L’accumulation d’un si grand nombre de déterminants juxtaposés demeure cependant assez exceptionnelle en français, car elle va à l’encontre du caractère analytique de cette langue et nuit parfois à la clarté et à l’intelligibilité des énoncés en raison de l’imprécision des rapports unissant les déterminants et le déterminé. En règle générale, la langue française a plutôt tendance à exprimer explicitement les rapports syntaxiques au moyen de mots-outils (conjonctions, prépositions) ou de pronoms relatifs. Elle répugne à laisser au lecteur le soin de rétablir les liens logiques unissant les membres de la construction. Les deux exemples suivants nous en apportent la preuve: gas ejection space ship attitude control: «réglage du degré d’inclinaison du vaisseau spatial par éjection de gaz»; abrasion fretting corrosion: «corrosion due à l’usure par frottement».
La précision des rapports syntaxiques, si elle allonge quelque peu les énoncés, présente l’avantage d’éviter les ambiguïtés et les équivoques résultant de la juxtaposition de déterminants en cascade. Ainsi, que faut-il entendre par private apprentice workshops? S’agit-il d’«ateliers privés où travaillent des apprentis»? d’«ateliers privés employant des apprentis»? d’«ateliers privés dirigés par des apprentis»? d’«ateliers privés tenus par des apprentis»? Le sens ne se dégage pas clairement de la formulation anglaise et il pourrait arriver que le contexte ne soit d’aucun secours pour lever l’ambiguïté.
Existe-t-il des règles en français qui régissent la place des déterminants? En cette matière, comme en bien d’autres en traduction, il n’existe pas de règle absolue. «C’est l’oreille surtout qui doit juger de la place à donner à l’adjectif épithète», selon Maurice Grevisse. Mais l’oreille n’est pas abandonnée à sa pure fantaisie. Elle se guide sur un certain nombre de principes:
a) Le français désigne avant de qualifier, contrairement à l’anglais. Ex.: Chinese foods: mets chinois.

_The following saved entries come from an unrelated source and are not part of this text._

(* ===== verification/HierMembership.v ===== *)
(** * Membership derived from intent

    [src/examples/tenanthierarchy/membership.go]: an [identity.MembershipStore]
    read from the intent rows and the parentage, with no table of its own. *)

From S2P Require Import Prelude Tenant World AuditEvent Crypto Http WebAudit Authz Identity IdentityAcross HierStore HierProvision HierLaws HierReconcile.

#[local] Open Scope string_scope.
#[local] Open Scope list_scope.

Definition DefaultUserSubjectType : string := "user".

Record IntentReader (S : Type) := MkReader {
  ir_BindingsFrom : ID -> Origin -> M S (list Binding);
  ir_IntentGroupsForSubject : string -> string -> M S (list ID)
}.
Arguments MkReader {_} _ _.
Arguments ir_BindingsFrom {_} _ _ _.
Arguments ir_IntentGroupsForSubject {_} _ _ _.
Definition source_reader {S} (src : BindingSource S) : IntentReader S :=
  MkReader (src_BindingsFrom src) (src_IntentGroupsForSubject src).

Record Membership (S : Type) := MkMembership {
  mb_store : IntentReader S;
  mb_hier : OrgHierarchy;
  mb_userType : string
}.
Arguments MkMembership {_} _ _ _.
Arguments mb_store {_} _.
Arguments mb_hier {_} _.
Arguments mb_userType {_} _.

Section Membership.
Context {S : Type}.
Local Abbreviation MS := (M S).

Definition WithUserSubjectType (subjectType : string) (m : Membership S) : Membership S :=
  MkMembership (mb_store m) (mb_hier m) subjectType.
Definition NewMembership (store : option (IntentReader S)) (hier : option OrgHierarchy)
    (opts : list (Membership S -> Membership S)) : go (Membership S) :=
  match store, hier with
  | None, _ => Panic "NewMembership requires an IntentReader"
  | _, None => Panic "NewMembership requires an OrgHierarchy"
  | Some store, Some hier =>
      let m := fold_left (fun m opt => opt m) opts (MkMembership store hier DefaultUserSubjectType) in
      if String.eqb (mb_userType m) "" then Panic "NewMembership requires a non-empty user subject type" else Ret m
  end.

Context (m : Membership S).

Definition IsMember (userID : string) (target : ID) : MS bool :=
  if String.eqb userID "" || negb (Valid target) || IsSingle target then mret false
  else
    '(groupID, ok) ← wrap (Errorf1 "resolve parent") (lift (ParentOf (mb_hier m) (ID_String target)));
    if negb (ok : bool) then mret false
    else
      let group := New groupID in
      if negb (Valid group) || IsSingle group then mret false
      else
        intents ← wrap (Errorf1 "intent rows") (ir_BindingsFrom (mb_store m) group (GroupOrigin group));
        mret (existsb (fun b => String.eqb (sub_Type (b_Subject b)) (mb_userType m) &&
                                String.eqb (sub_ID (b_Subject b)) userID) intents).

(** The usable organizations of [children] not yet in [out]. *)
Definition add_orgs (children : list string) (out : list ID) : list ID :=
  fold_left (fun out id =>
    let org := New id in
    if negb (Valid org) || IsSingle org || bool_decide (org ∈ out) then out else out ++ [org]) children out.
Fixpoint orgs_of (groups : list ID) (out : list ID) : MS (list ID) :=
  match groups with
  | [] => mret out
  | group :: groups =>
      children ← wrap (Errorf1 "children of") (lift (ChildrenOf (mb_hier m) (ID_String group)));
      orgs_of groups (add_orgs children out)
  end.
Definition MembershipsFor (userID : string) : MS (list ID) :=
  if String.eqb userID "" then mret []
  else
    groups ← wrap (Errorf1 "groups for") (ir_IntentGroupsForSubject (mb_store m) (mb_userType m) userID);
    out ← orgs_of groups [];
    mret (sort_by (fun org => [ID_String org]) out).

(** What the identity core is given. Neither method reads the trace. *)
Definition at_store {A} (op : MS A) (s : S) : go A * S := let '(r, w) := op (World s []) in (r, w_store w).
Definition membership_store : MembershipStore S := {|
  Identity.IsMember userID target := at_store (IsMember userID target);
  Identity.MembershipsFor userID := at_store (MembershipsFor userID)
|}.
End Membership.

(** ** What it answers *)

Section Laws.
Context {S : Type} {VS : View S} (src : BindingSource S) {HS : SourceLaws src} (h : OrgHierarchy) (ty : string).
Context (H : Parents) (shown : shows h H) (Hsane : sane H) (Hnamed : forall c g, H !! c = Some g -> g <> "").
Implicit Types (v : Justified) (w : world S) (t g : ID).
Local Abbreviation mb := (MkMembership (source_reader src) h ty).

(** A user of this id holds an intent row of the organization's group. *)
Definition covers v (u : string) t : Prop := exists g i, H !! ID_String t = Some (ID_String g) /\ usable g = true /\
  intent_key v g i /\ sub_Type (bk_Subject i) = ty /\ sub_ID (bk_Subject i) = u.

Lemma wrap_lift_reads {A} f (op : go A) : reads (wrap f (lift op) : M S A) (fun _ a => op = Ret a).
Proof. apply reads_wrap, reads_lift. Qed.

Lemma IsMember_reads u t : usable t = true -> u <> "" -> reads (IsMember mb u t) (fun v b => b = true <-> covers v u t).
Proof.
  intros Ht Hu. unfold IsMember. unfold usable in Ht. apply andb_prop in Ht as [Hv Hs%negb_true_iff].
  rewrite (proj2 (String.eqb_neq _ _) Hu), Hv, Hs. cbn [orb negb].
  eapply reads_bind; [apply wrap_lift_reads|]. intros v [groupID found] Hp. apply (sh_parent _ _ shown) in Hp.
  destruct found; cbn [negb]; [|apply reads_mret; intros v1 ->; split; [done|]; intros (g & i & Hg & _); congruence].
  destruct (negb (Valid (New groupID)) || IsSingle (New groupID)) eqn:Hg.
  { apply reads_mret. intros v1 ->. split; [done|]. intros (g & i & Hg' & Hug & _). rewrite Hp in Hg'. injection Hg' as ->.
    rewrite New_ID_String in Hg by done. unfold usable in Hug. apply andb_prop in Hug as [HV HI%negb_true_iff]. by rewrite HV, HI in Hg. }
  assert (usable (New groupID) = true) as Hug.
  { unfold usable. apply orb_false_iff in Hg as [HV%negb_false_iff HI]. by rewrite HV, HI. }
  eapply reads_bind; [apply reads_wrap, src_from|]. intros v1 intents Hi. apply reads_mret. intros v2 -> ->.
  rewrite existsb_exists. split.
  - intros (b & Hb & [Hty%String.eqb_eq Hid%String.eqb_eq]%andb_prop). apply list_elem_of_In, Hi in Hb.
    exists (New groupID), (keyOf b). rewrite ID_String_New. done.
  - intros (g & i & Hg' & Hug' & Hint & Hty & Hid). rewrite Hp in Hg'. injection Hg' as ->. rewrite New_ID_String in Hi by done.
    exists (of_key i). split; [apply list_elem_of_In, Hi; by rewrite keyOf_of_key|].
    change (b_Subject (of_key i)) with (bk_Subject i). by rewrite Hty, Hid, !String.eqb_refl.
Qed.

Lemma elem_of_add_orgs children out t : t ∈ add_orgs children out <-> t ∈ out \/ exists c, c ∈ children /\ usable (New c) = true /\ t = New c.
Proof.
  unfold add_orgs. revert out. induction children as [|c children IH]; intros out; cbn [fold_left].
  - split; [by left|]. by intros [?|(c & ?%not_elem_of_nil & _)].
  - rewrite IH. setoid_rewrite elem_of_cons. clear IH.
    assert (negb (Valid (New c)) || IsSingle (New c) = negb (usable (New c))) as ->
      by (unfold usable; by destruct (Valid (New c)), (IsSingle (New c))).
    destruct (usable (New c)) eqn:Hu; cbn [negb orb]; [case_bool_decide|].
    + split; [intros [?|(c' & ? & ?)]; eauto 6|]. intros [?|(c' & [->|?] & ? & ->)]; eauto 6.
    + rewrite elem_of_app, list_elem_of_singleton. split.
      * intros [[?| ->]|(c' & ? & ?)]; eauto 6.
      * intros [?|(c' & [->|?] & ? & ->)]; eauto 6.
    + split; [intros [?|(c' & ? & ?)]; eauto 6|]. intros [?|(c' & [->|?] & ? & ->)]; [eauto|congruence|eauto 6].
Qed.
Lemma orgs_of_reads groups out : reads (orgs_of mb groups out)
  (fun _ l => forall t, t ∈ l <-> t ∈ out \/ exists g, g ∈ groups /\ usable t = true /\ H !! ID_String t = Some (ID_String g)).
Proof.
  revert out. induction groups as [|g groups IH]; intros out; cbn [orgs_of].
  - apply reads_mret. intros v t. split; [by left|]. by intros [?|(g & ?%not_elem_of_nil & _)].
  - eapply reads_bind; [apply wrap_lift_reads|]. intros v children Hch. eapply reads_weaken; [apply IH|].
    intros v1 l Hl _ t. rewrite (Hl t), elem_of_add_orgs. setoid_rewrite elem_of_cons. split.
    + intros [[?|(c & Hc & Hu & ->)]|(g' & ? & ?)]; [by left|right|right; eauto].
      exists g. rewrite ID_String_New. split_and!; [by left|done|]. by apply (sh_children _ _ shown _ _ Hch).
    + intros [?|(g' & [->|?] & Hu & Hc)]; [by left; left| |right; eauto]. left; right. exists (ID_String t).
      rewrite New_ID_String by done. split_and!; [|done..]. by apply (sh_children _ _ shown _ _ Hch).
Qed.
Lemma MembershipsFor_reads roles u t : usable t = true -> u <> "" -> reads (MembershipsFor mb u)
  (fun v l => all_converged roles H v -> (t ∈ l <-> covers v u t)).
Proof.
  intros Ht Hu. unfold MembershipsFor. rewrite (proj2 (String.eqb_neq _ _) Hu).
  eapply reads_bind; [apply reads_wrap, src_subject|]. intros v groups Hg. eapply reads_bind; [apply orgs_of_reads|].
  intros v1 l Hl. apply reads_mret. intros v2 -> -> Hall. rewrite elem_of_sort_by, Hl. specialize (Hg Hu) as [Hval Hg]. split.
  - intros [?%not_elem_of_nil|(g & Hin & _ & Hc)]; [done|].
    assert (usable g = true) as Hug.
    { unfold usable, IsSingle. pose proof (Hval g Hin) as HV. rewrite HV. unfold Valid in HV. rewrite HV. cbn.
      apply negb_true_iff, String.eqb_neq. by apply Hnamed in Hc. }
    apply Hg in Hin as (i & Hi & _ & Hty & Hid); [|done]. by exists g, i.
  - intros (g & i & Hc & Hug & Hi & Hty & Hid). right. exists g. split_and!; [|done..]. apply Hg; [done|].
    exists i. split_and!; [done| |done..]. destruct (cv_intent _ _ _ _ (Hall g (usable_Valid g Hug)) i Hi) as (sub & role & -> & _).
    done.
Qed.

(** Who an intent row covers has a row in the organization. *)
Lemma covered_row roles v u t : all_converged roles H v -> usable t = true -> covers v u t ->
  exists g k, H !! ID_String t = Some (ID_String g) /\ (k, GroupOrigin g) ∈ v /\ bk_Scope k = t /\
    sub_Type (bk_Subject k) = ty /\ sub_ID (bk_Subject k) = u /\ sub_Tenant (bk_Subject k) = g.
Proof.
  intros Hall Ht (g & i & Hc & Hug & Hi & Hty & Hid).
  destruct (cv_intent _ _ _ _ (Hall g (usable_Valid g Hug)) i Hi) as (sub & role & -> & Hsub & [mapped Hm]).
  exists g, (keyOf (materializedBinding sub (ID_String t) mapped)).
  assert (New (ID_String t) = t) as HN by by apply New_ID_String. split_and!; try done.
  apply (cv_rows _ _ _ _ (Hall g (usable_Valid g Hug))).
  - cbn. by eapply child_scope.
  - by exists (keyOf (intentBinding sub g role)), (ID_String t), mapped.
Qed.

(** Derived membership is one set: [IsMember] answers yes on exactly the
    organizations [MembershipsFor] lists, both read only, and who may enter an
    organization has a row there, in the name of the group. *)
Theorem membership_agrees roles u t w r1 w1 r2 w2 : ok (w_store w) -> all_converged roles H (seen w) ->
  usable t = true -> u <> "" -> IsMember mb u t w = (r1, w1) -> MembershipsFor mb u w = (r2, w2) ->
  seen w1 = seen w /\ seen w2 = seen w /\
  forall b l, r1 = Ret b -> r2 = Ret l -> (b = true <-> t ∈ l) /\
    (b = true -> exists g k, H !! ID_String t = Some (ID_String g) /\ (k, GroupOrigin g) ∈ seen w /\ bk_Scope k = t /\
      sub_Type (bk_Subject k) = ty /\ sub_ID (bk_Subject k) = u /\ sub_Tenant (bk_Subject k) = g).
Proof.
  intros Hok Hall Ht Hu H1 H2. destruct (IsMember_reads u t Ht Hu w r1 w1 Hok H1) as (_ & Hs1 & HP1).
  destruct (MembershipsFor_reads roles u t Ht Hu w r2 w2 Hok H2) as (_ & Hs2 & HP2). split_and!; [done..|].
  intros b l Hb Hl. rewrite (HP1 b Hb), (HP2 l Hl Hall). split; [done|]. by apply (covered_row roles).
Qed.

(** Entering an organization through the identity core rests on an intent row
    of its group and on a row in the organization itself. *)
Theorem entry_follows_intent E (c : Core S) roles session target w tok w' :
  c_memberships c = Some (membership_store mb) ->
  (forall u s r s', UserByID (c_store c) u s = (r, s') -> ok s -> ok s' /\ view s' = view s) ->
  ok (w_store w) -> all_converged roles H (seen w) -> EnterTenant E c (Some session) target w = (Ret tok, w') ->
  covers (seen w) (cl_Subject session) target /\ exists g k, H !! ID_String target = Some (ID_String g) /\
    (k, GroupOrigin g) ∈ seen w /\ bk_Scope k = target /\ sub_ID (bk_Subject k) = cl_Subject session.
Proof.
  intros Hms Hquiet Hok Hall Hrun. destruct (EnterTenant_correct E c session target w _ w' Hrun) as [Ht _].
  destruct (Ht tok eq_refl) as (user & j & ttl & (ms & s1 & s2 & Hms' & Hu & Hm & _ & _ & _ & HV & HI & _) & _).
  rewrite Hms in Hms'. injection Hms' as <-. destruct (Hquiet _ _ _ _ Hu Hok) as [Hok1 Hv1]. cbn in Hm. unfold at_store in Hm.
  destruct (IsMember mb (cl_Subject session) target (World s1 [])) as [r1 w1] eqn:Hi. injection Hm as -> _.
  assert (usable target = true) as Hu1 by (unfold usable; by rewrite HV, HI).
  assert (cl_Subject session <> "") as Hn.
  { intros Hz. unfold IsMember in Hi. rewrite Hz in Hi. by apply mret_inv in Hi as [? _]. }
  destruct (IsMember_reads _ _ Hu1 Hn (World s1 []) _ _ Hok1 Hi) as (_ & _ & HP).
  pose proof (proj1 (HP true eq_refl) eq_refl) as Hc. unfold seen in Hc. cbn in Hc. rewrite Hv1 in Hc.
  split; [exact Hc|]. destruct (covered_row roles _ _ _ Hall Hu1 Hc) as (g & k & H1 & H2 & H3 & _ & H4 & _). exists g, k. auto.
Qed.
End Laws.

Module ToyMember.
Import ToyHier.
Definition mb := MkMembership (source_reader (mem_source (DB := list Event))) (table_hier before) "user".
Definition asked := IsMember mb "ada" (New "shop").
Definition listed := MembershipsFor mb "ada".
Lemma asked_ran : asked granted = (Ret true, (asked granted).2).
Proof. refine (ran asked granted true _); vm_compute; reflexivity. Qed.
Lemma listed_ran : listed granted = (Ret [New "depot"; New "shop"], (listed granted).2).
Proof. refine (ran listed granted [New "depot"; New "shop"] _); vm_compute; reflexivity. Qed.
End ToyMember.

Lemma membership_agrees_witness : exists g k, ToyHier.before !! "shop" = Some (ID_String g) /\
  (k, GroupOrigin g) ∈ seen ToyHier.granted /\ bk_Scope k = New "shop" /\ sub_ID (bk_Subject k) = "ada".
Proof.
  destruct (membership_agrees mem_source (table_hier ToyHier.before) "user" ToyHier.before (table_shows _) ToyHier.before_sane
    ToyHier.before_named ToyHier.roles "ada" (New "shop") ToyHier.granted
    (Ret true) (ToyMember.asked ToyHier.granted).2 (Ret [New "depot"; New "shop"]) (ToyMember.listed ToyHier.granted).2
    ToyHier.granted_ok ToyHier.granted_converged eq_refl ltac:(done) ToyMember.asked_ran ToyMember.listed_ran) as (_ & _ & Hag).
  destruct (Hag true [New "depot"; New "shop"] eq_refl eq_refl) as [_ Hrow].
  destruct (Hrow eq_refl) as (g & k & Hc & Hk & Hs & _ & Hid & _). exact (ex_intro _ g (ex_intro _ k (conj Hc (conj Hk (conj Hs Hid))))).
Defined.
Module ToySql.
Definition driver : HierApp SqlStore unit -> string -> go unit := fun _ _ => Ret tt.
Definition wm : world (HierApp HierStore unit) := World (MkApp NewHierStore tt) [].
Definition ws : world (HierApp SqlStore unit) := World (MkApp (MkSql ∅ ∅) tt) [].
Definition ada : Subject := MkSubject (New "north") "user" "ada".
Definition row : Binding := MkBinding (New "shop") ada (MkResource ResourceOrganization "shop") "org_admin".
(** A direct grant outlives the revoke of the group's; a binding without a
    scope is refused. *)
Definition cmds : list cmd :=
  [CGrant row OriginDirect; CGrant row (GroupOrigin (New "north")); CRevoke (keyOf row) (GroupOrigin (New "north"));
   CGrant (MkBinding (MkID "" false) ada (MkResource ResourceOrganization "shop") "org_admin") OriginDirect].
Lemma start : same_rows wm ws.
Proof.
  split_and!; [apply hier_ok_new| |vm_compute; reflexivity].
  intros r. cbn. split; [intros Hr; by apply not_elem_of_empty in Hr|]. intros [o Ho]. by apply not_elem_of_empty in Ho.
Qed.
End ToySql.

Lemma sql_refines_memory_witness :
  (issue_all (SQLStore ToySql.driver) ToySql.cmds ToySql.ws).1 = [true; true; true; false] /\
  same_rows (issue_all mem_source ToySql.cmds ToySql.wm).2 (issue_all (SQLStore ToySql.driver) ToySql.cmds ToySql.ws).2.
Proof.
  destruct (sql_refines_memory ToySql.driver ToySql.cmds ToySql.wm ToySql.ws (fun _ _ => eq_refl) ToySql.start) as (Hr & Hw & _).
  split; [|exact Hw]. vm_compute. reflexivity.
Defined.
Lemma renorm_same r E : 0 <= r -> fexp64 (Zdigits2 r + E) = E -> rounded_at E r (renorm r E).
Proof.
  intros Hr Hc. unfold renorm, shr_fexp. rewrite shr_none by lia. cbn [shr_m shr_record_of_loc].
  destruct r as [|p|]; [by split| |lia]. destruct (Z.leb_spec E 971); (split; [|intros; first [lia|do 2 eexists; split; [done|lia]]]); [by apply bounded_eq|done].
Qed.
Lemma renorm_carry d E : 1 <= d -> fexp64 (d + 1 + E) = E + 1 -> rounded_at E (2 ^ d) (renorm (2 ^ d) E).
Proof.
  intros Hd Hc. assert (Zdigits2 (2 ^ d) = d + 1) as Hdr.
  { apply digits_unique; [lia|]. rewrite Z.pow_add_r by lia. lia. }
  unfold renorm, shr_fexp. rewrite Hdr, Hc. replace (E + 1 - E) with 1 by lia. cbn [shr_record_of_loc].
  replace (2 ^ d) with (2 ^ (d - 1) * 2 ^ 1) by (rewrite <- Z.pow_add_r by lia; f_equal; lia).
  rewrite shr_exact by lia. cbn [shr_m]. pose proof (Z.pow_pos_nonneg 2 (d - 1) ltac:(lia) ltac:(lia)) as Hpos.
  unfold rounded_at. assert (Zdigits2 (2 ^ (d - 1)) = d) as Hdd.
  { replace d with (d - 1 + 1) at 2 by lia. apply digits_unique; [lia|]. rewrite Z.pow_add_r by lia. lia. }
  destruct (2 ^ (d - 1)) as [|p|]; [lia| |lia]. destruct (Z.leb_spec (E + 1) 971); (split; [|intros; first [lia|do 2 eexists; split; [done|lia]]]); [|done].
  apply bounded_eq. rewrite Hdd. split; [rewrite !fexp64_eq in *; lia|lia].
Qed.
Lemma guard_None bad what rest : guard bad what rest = None <-> bad = false /\ rest = None.
Proof. unfold guard. destruct bad; split; [done|by intros [? _]|done|by intros [_ ?]]. Qed.
Lemma lacks_Some {C B} (set : option C) (field : C -> option B) c : lacks set field = false -> set = Some c -> exists b, field c = Some b.
Proof. intros H ->. cbn in H. destruct (field c); [eauto|done]. Qed.
Lemma oidc_wired cfg ks c : invalid cfg = None -> cg_OIDC cfg = Some c ->
  exists m, oidc_of cfg ks = Some m /\ mg_keys m = ks /\ mg_ttl m = Z.max 0 (oc_TTL c) /\ Some (mg_store m) = oc_Store c /\
    match oc_Inheritance c with
    | None => mg_inherit m = None
    | Some inh => exists s al, ic_Store inh = Some s /\ ic_Allow inh = Some al /\ mg_inherit m = Some (s, al)
    end.
Proof.
  unfold invalid, half. rewrite !guard_None. intros (_ & _ & H1 & H2 & _ & _ & H3 & H4 & _) Hc. unfold oidc_of. rewrite Hc in *.
  destruct (lacks_Some _ _ c H1 eq_refl) as [store Hs]. destruct (lacks_Some _ _ c H2 eq_refl) as [url Hu].
  cbn in *. rewrite Hs. eexists. split; [done|]. unfold Oidc.NewManager, oidc_options. rewrite Hu.
  destruct (oc_Inheritance c) as [[[s|] [al|]]|]; try done; destruct (Z.ltb_spec 0 (oc_TTL c)); cbn; split_and!; try done; eauto; lia.
Qed.
Lemma saml_wired cfg ks c : invalid cfg = None -> cg_SAML cfg = Some c ->
  exists m, saml_of cfg ks = Some m /\ mg_keys m = ks /\ mg_ttl m = Z.max 0 (sc_TTL c) /\ Some (mg_store m) = sc_Store c /\
    match sc_Inheritance c with
    | None => mg_inherit m = None
    | Some inh => exists s al, ic_Store inh = Some s /\ ic_Allow inh = Some al /\ mg_inherit m = Some (s, al)
    end.
Proof.
  unfold invalid, half. rewrite !guard_None. intros (_ & _ & _ & _ & H1 & H2 & _ & _ & H3 & H4 & _) Hc. unfold saml_of. rewrite Hc in *.
  destruct (lacks_Some _ _ c H1 eq_refl) as [store Hs]. destruct (lacks_Some _ _ c H2 eq_refl) as [url Hu].
  cbn in *. rewrite Hs. eexists. split; [done|]. unfold SamlProvider.NewManager, saml_options. rewrite Hu.
  destruct (sc_Inheritance c) as [[[s|] [al|]]|]; try done; destruct (Z.ltb_spec 0 (sc_TTL c)), (sc_AllowIDPInitiated c),
    (Z.ltb_spec 0 (sc_SkewTolerance c)); cbn; split_and!; try done; eauto; lia.
Qed.
Lemma core_wired cfg jwt ks core ic : core_of cfg jwt ks = Ret core -> cg_Identity cfg = Some ic -> idc_Options ic = [] ->
  exists c, core = Some c /\ Some (c_store c) = idc_Store ic /\ c_jwt c = Some jwt /\ c_keys c = ks.
Proof.
  unfold core_of. intros H Hic Ho. rewrite Hic, Ho in H. unfold identity_New in H. destruct (idc_Store ic) as [store|]; [|done].
  unfold NewCore in H. destruct ks as [ks|]; cbn [fold_left identity_WithKeySet c_defaultACR c_jwt c_enterTTL c_impersonationTTL] in H;
    (destruct (String.eqb ACRLocalPassword ""); [done|]; repeat destruct (_ <? _); try done; injection H as <-;
     eexists; split; [done|]; by split_and!).
Qed.

(** *** What it takes to boot *)

(** Every part that is set has what it needs. *)
Definition whole (inh : option InheritanceConfig) : Prop :=
  forall i, inh = Some i -> (exists s, ic_Store i = Some s) /\ (exists al, ic_Allow i = Some al).
Definition complete (cfg : Config) : Prop :=
  cfg_Secret (cg_JWT cfg) <> "" /\
  (forall ic, cg_Identity cfg = Some ic -> exists s, idc_Store ic = Some s) /\
  (forall c, cg_OIDC cfg = Some c -> (exists s, oc_Store c = Some s) /\ (exists u, oc_RedirectURL c = Some u) /\
     whole (oc_Inheritance c)) /\
  (forall c, cg_SAML cfg = Some c -> (exists s, sc_Store c = Some s) /\ (exists u, sc_SPMetadataURL c = Some u) /\
     whole (sc_Inheritance c)).

Lemma lacks_false {C B} (set : option C) (field : C -> option B) :
  lacks set field = false <-> forall c, set = Some c -> exists b, field c = Some b.
Proof.
  unfold lacks. destruct set as [c|]; [|by split; [intros _ ? [=]|]].
  destruct (field c) as [b|] eqn:Hb; cbn; split; try done.
  - intros _ ? [= <-]. by exists b.
  - intros H. destruct (H c eq_refl) as [b Hb']. congruence.
Qed.
Lemma half_None inh engine rest : half inh engine rest = None <-> whole inh /\ rest = None.
Proof.
  unfold half, whole. rewrite !guard_None, !lacks_false. split.
  - intros (H1 & H2 & Hr). split; [|done]. eauto.
  - intros [H Hr]. split_and!; [|..]; [by intros c Hc; destruct (H c Hc)|by intros c Hc; destruct (H c Hc)|done].
Qed.
Lemma invalid_None cfg : invalid cfg = None <-> complete cfg.
Proof.
  unfold invalid, complete. rewrite !guard_None, !half_None, !lacks_false, String.eqb_neq. split.
  - intros (H1 & H2 & H3 & H4 & H5 & H6 & H7 & H8 & _). split_and!; [done|done|..].
    + intros c Hc. rewrite Hc in H7. eauto.
    + intros c Hc. rewrite Hc in H8. eauto.
  - intros (H1 & H2 & H3 & H4). split_and!; [done|done| | | | | | |done].
    1,2: by intros c Hc; destruct (H3 c Hc) as (? & ? & _). 1,2: by intros c Hc; destruct (H4 c Hc) as (? & ? & _).
    + destruct (cg_OIDC cfg) as [c|]; [by destruct (H3 c eq_refl) as (_ & _ & ?)|by intros i [=]].
    + destruct (cg_SAML cfg) as [c|]; [by destruct (H4 c eq_refl) as (_ & _ & ?)|by intros i [=]].
Qed.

b) Une caractérisation essentielle (qui contribue à la définition du déterminé) précède une détermination accessoire (précision complémentaire, mais non indispensable). Ex.: projets de relance spéciaux, clinique dentaire mobile. «Spéciaux» et «mobile» sont accessoires par rapport respectivement à «relance» et à «dentaire», qui sont définitoires.
c) Plus la cohésion liant les mots d’un syntagme (ou synthème) est forte, moins il est possible d’intercaler des déterminants entre ses unités. Dans la terminologie d’André Martinet, un synthème «est un segment d’énoncé formé de plusieurs monèmes lexicaux qui fonctionne comme une unité syntaxique minimale» (Dubois et al., 1973: 480). Ainsi, «robe de chambre» et «pomme de terre» sont des syntagmes (synthèmes) dont les mots sont si fortement liés qu’on ne peut pas dire une «*robe verte de chambre» ou une «*pomme cuite de terre».
Du point de vue de la traduction, l’interprétation d’un syntagme hypertrophié dépend de la capacité du traducteur à le reformuler selon sa structure sous-jacente. Soit la manchette: Post office pay dispute inquiry chairman named. Le linguiste Pierre Calvé, à qui nous empruntons cet exemple de même que les deux suivants, écrit:
Cette structure sous-jacente de l’anglais correspond exactement à la façon dont le francophone devra normalement exprimer la même idée: Le président chargé de l’enquête concernant les salaires au ministère des Postes a été nommé. On peut donc dire que, dans de tels cas, la structure française est plus près de la structure sous-jacente (la structure d’interprétation de la phrase) que la structure anglaise qui, en plaçant tous les modifiants devant le nom, réussit à éliminer les mots de fonction. C’est dans ce sens qu’on peut dire que, grammaticalement, le français est parfois plus «clair» et plus explicite que l’anglais (Calvé, 1989: 27-28).
La presse écrite et la publicité font un grand usage des déterminants juxtaposés en fonction adjectivale. Ex: The new Facelle Royale pocket size pack of facial tissue, For sale: large Victorian tastefully furnished 4 bedroom house. Avec un minimum de signifiants et en faisant l’économie des mots-outils qui normalement explicitent les relations entre les mots, les publicitaires, rédacteurs et journalistes communiquent un maximum de signifiés. C’est au lecteur (et au traducteur) qu’il incombe de rétablir les relations logiques unissant les éléments juxtaposés, ce qui n’est pas sans comporter le risque d’une fausse interprétation.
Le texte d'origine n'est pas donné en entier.